(** * AnkiServer.apps.rest_app: the REST dispatcher

    A shallow embedding of [RestApp] (src/AnkiServer/apps/rest_app.py) and of
    its default handler groups, with the properties of the path resolver, the
    request gate, the resource locator, the handler registry and the
    dispatcher.

    Python values are modelled as follows.
    - [str] and [unicode] objects are Rocq strings; a [unicode] object stands
      for its UTF-8 bytes, so that it is ASCII-encodable exactly when every
      byte is below 128.
    - A dict used as a map is a [gmap]; the JSON-shaped values that travel
      through the dispatcher are the inductive type [PyVal].
    - A raise is a result [Raise e]; printing and logging are collected in an
      event list. *)

From Stdlib Require Import ZArith Ascii String List Bool Lia.
From stdpp Require Import base option list gmap strings pretty.

Local Open Scope string_scope.
Local Open Scope list_scope.

(** * Part I: the model *)

(** ** Python string primitives *)

Module PyStr.

Definition slash : ascii := "/"%char.

(** [s.split('/')] for a one-character separator. *)
Fixpoint split (sep : ascii) (s : string) : list string :=
  match s with
  | EmptyString => [EmptyString]
  | String c s' =>
      if Ascii.eqb c sep then EmptyString :: split sep s'
      else match split sep s' with
           | [] => [String c EmptyString]
           | w :: ws => String c w :: ws
           end
  end.

(** [c in s] for a character. *)
Fixpoint contains (c : ascii) (s : string) : bool :=
  match s with
  | EmptyString => false
  | String a s' => Ascii.eqb a c || contains c s'
  end.

(** [s.startswith(p)]. *)
Fixpoint startswith (p s : string) : bool :=
  match p, s with
  | EmptyString, _ => true
  | String a p', String b s' => Ascii.eqb a b && startswith p' s'
  | String _ _, EmptyString => false
  end.

(** [s.endswith('/')]. *)
Fixpoint endswith_char (c : ascii) (s : string) : bool :=
  match s with
  | EmptyString => false
  | String a EmptyString => Ascii.eqb a c
  | String _ s' => endswith_char c s'
  end.

(** [s[0:n]]; a slice past the end stops at the end. *)
Fixpoint slice_to (n : nat) (s : string) : string :=
  match n, s with
  | S n', String c s' => String c (slice_to n' s')
  | _, _ => EmptyString
  end.

(** [x in l] for a list of strings. *)
Definition mem (x : string) (l : list string) : bool :=
  existsb (String.eqb x) l.

(** [c * n] for a one-character string. *)
Fixpoint replicate_char (n : nat) (c : ascii) : string :=
  match n with
  | O => EmptyString
  | S n' => String c (replicate_char n' c)
  end.

End PyStr.

(** ** [posixpath]: [join], [normpath], [abspath] *)

Module Posixpath.
Import PyStr.

Definition isabs (s : string) : bool := startswith "/" s.

(** One round of the loop of [join(a, *p)]. *)
Definition join_step (path b : string) : string :=
  if startswith "/" b then b
  else if (path =? "") || endswith_char slash path then path +:+ b
  else path +:+ "/" +:+ b.

Definition join (a : string) (p : list string) : string :=
  fold_left join_step p a.

(** POSIX keeps exactly two leading slashes; three or more count as one. *)
Definition initial_slashes (path : string) : nat :=
  if startswith "/" path then
    if startswith "//" path && negb (startswith "///" path) then 2 else 1
  else 0.

(** [new_comps[-1] == '..'] on a non-empty list. *)
Definition last_is_dotdot (new_comps : list string) : bool :=
  match new_comps with
  | [] => false
  | _ => List.last new_comps "" =? ".."
  end.

(** The body of [for comp in comps] in [normpath]. *)
Definition norm_step (initial : nat) (new_comps : list string) (comp : string)
  : list string :=
  if mem comp [""; "."] then new_comps
  else if negb (comp =? "..")
          || (Nat.eqb initial 0 && Nat.eqb (length new_comps) 0)
          || last_is_dotdot new_comps
       then new_comps ++ [comp]
  else match new_comps with
       | [] => new_comps
       | _ => removelast new_comps
       end.

Definition normpath (path : string) : string :=
  if path =? "" then "."
  else
    let initial := initial_slashes path in
    let comps := fold_left (norm_step initial) (split slash path) [] in
    let path := replicate_char initial slash +:+ String.concat "/" comps in
    if path =? "" then "." else path.

(** [abspath(path)] in a process whose working directory is [cwd]. *)
Definition abspath (cwd path : string) : string :=
  normpath (if isabs path then path else join cwd [path]).

(** The components of a path: the non-empty pieces between slashes. *)
Definition components (p : string) : list string :=
  filter (fun c => c <> "") (split slash p).

(** [p] lies strictly below the directory [root]: both are absolute, the
    components of [root] are a proper prefix of those of [p], and [p] climbs
    nowhere. *)
Definition is_descendant (root p : string) : bool :=
  isabs root && isabs p
  && bool_decide (components root `prefix_of` components p)
  && negb (Nat.eqb (length (components root)) (length (components p)))
  && negb (mem ".." (components p)) && negb (mem "." (components p)).

End Posixpath.

(** ** Python values, exceptions and effects *)

(** The values that cross the dispatcher: what [json.loads] builds, what a
    handler returns and what [json.dumps] accepts.  A float is given by the
    sign, exponent and mantissa fields of its IEEE-754 double; a dict keeps its items in the order
    [items()] yields them. *)
#[warnings="-register-all"]
Inductive PyVal : Type :=
| VNone
| VBool (b : bool)
| VInt (n : Z)
| VFloat (negative : bool) (exponent mantissa : Z)
| VStr (s : string)
| VList (l : list PyVal)
| VDict (kvs : list (string * PyVal)).

(** Truth value of an object in a condition; a float is false when it is
    [0.0] or [-0.0]: exponent and mantissa fields both zero. *)
Definition truthy (v : PyVal) : bool :=
  match v with
  | VNone => false
  | VBool b => b
  | VInt n => negb (n =? 0)%Z
  | VFloat _ exponent mantissa => negb ((exponent =? 0)%Z && (mantissa =? 0)%Z)
  | VStr s => negb (s =? "")
  | VList l => negb (Nat.eqb (length l) 0)
  | VDict kvs => negb (Nat.eqb (length kvs) 0)
  end.

(** [d[k]] on the items of a dict. *)
Fixpoint assoc (k : string) (kvs : list (string * PyVal)) : option PyVal :=
  match kvs with
  | [] => None
  | (k', v) :: rest => if k' =? k then Some v else assoc k rest
  end.

(** An instance of a [webob.exc] class: its status code, the detail it was
    built with and its [Allow] header. *)
Record HTTPException : Type := {
  http_code : nat;
  http_detail : string;
  http_allow : list string
}.

Definition HTTPBadRequest (detail : string) : HTTPException :=
  {| http_code := 400; http_detail := detail; http_allow := [] |}.
Definition HTTPForbidden : HTTPException :=
  {| http_code := 403; http_detail := ""; http_allow := [] |}.
Definition HTTPNotFound : HTTPException :=
  {| http_code := 404; http_detail := ""; http_allow := [] |}.
Definition HTTPMethodNotAllowed (allow : list string) : HTTPException :=
  {| http_code := 405; http_detail := ""; http_allow := allow |}.
Definition HTTPInternalServerError : HTTPException :=
  {| http_code := 500; http_detail := ""; http_allow := [] |}.

(** A raised object.  [HTTPError] and [Error] are instances of classes
    derived from [Exception]; [BaseError] is an instance of a class derived
    from [BaseException] only ([SystemExit], [KeyboardInterrupt],
    [GeneratorExit]). *)
Inductive PyExn : Type :=
| HTTPError (h : HTTPException)
| Error (cls msg : string)
| BaseError (cls msg : string).

(** [isinstance(e, Exception)]: what [except Exception] catches. *)
Definition isinstance_Exception (e : PyExn) : bool :=
  match e with
  | BaseError _ _ => false
  | _ => true
  end.

(** [isinstance(e, JSONDecodeError)], for the name the module binds
    ([simplejson]'s class, or [ValueError] when it falls back to [json]). *)
Definition isinstance_JSONDecodeError (e : PyExn) : bool :=
  match e with
  | Error cls _ => cls =? "JSONDecodeError"
  | _ => false
  end.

=-=-=

● WHAT THE EXERCISE ASKS: Reproduce, line for line, the material, starting at its first line, and end once the line holding "EmptyString => Ascii.eqb a c" has been output.

● RESPONSE:
(** * AnkiServer.apps.rest_app: the REST dispatcher

    A shallow embedding of [RestApp] (src/AnkiServer/apps/rest_app.py) and of
    its default handler groups, with the properties of the path resolver, the
    request gate, the resource locator, the handler registry and the
    dispatcher.

    Python values are modelled as follows.
    - [str] and [unicode] objects are Rocq strings; a [unicode] object stands
      for its UTF-8 bytes, so that it is ASCII-encodable exactly when every
      byte is below 128.
    - A dict used as a map is a [gmap]; the JSON-shaped values that travel
      through the dispatcher are the inductive type [PyVal].
    - A raise is a result [Raise e]; printing and logging are collected in an
      event list. *)

From Stdlib Require Import ZArith Ascii String List Bool Lia.
From stdpp Require Import base option list gmap strings pretty.

Local Open Scope string_scope.
Local Open Scope list_scope.

(** * Part I: the model *)

(** ** Python string primitives *)

Module PyStr.

Definition slash : ascii := "/"%char.

(** [s.split('/')] for a one-character separator. *)
Fixpoint split (sep : ascii) (s : string) : list string :=
  match s with
  | EmptyString => [EmptyString]
  | String c s' =>
      if Ascii.eqb c sep then EmptyString :: split sep s'
      else match split sep s' with
           | [] => [String c EmptyString]
           | w :: ws => String c w :: ws
           end
  end.

(** [c in s] for a character. *)
Fixpoint contains (c : ascii) (s : string) : bool :=
  match s with
  | EmptyString => false
  | String a s' => Ascii.eqb a c || contains c s'
  end.

(** [s.startswith(p)]. *)
Fixpoint startswith (p s : string) : bool :=
  match p, s with
  | EmptyString, _ => true
  | String a p', String b s' => Ascii.eqb a b && startswith p' s'
  | String _ _, EmptyString => false
  end.

(** [s.endswith('/')]. *)
Fixpoint endswith_char (c : ascii) (s : string) : bool :=
  match s with
  | EmptyString => false
  | String a EmptyString => Ascii.eqb a c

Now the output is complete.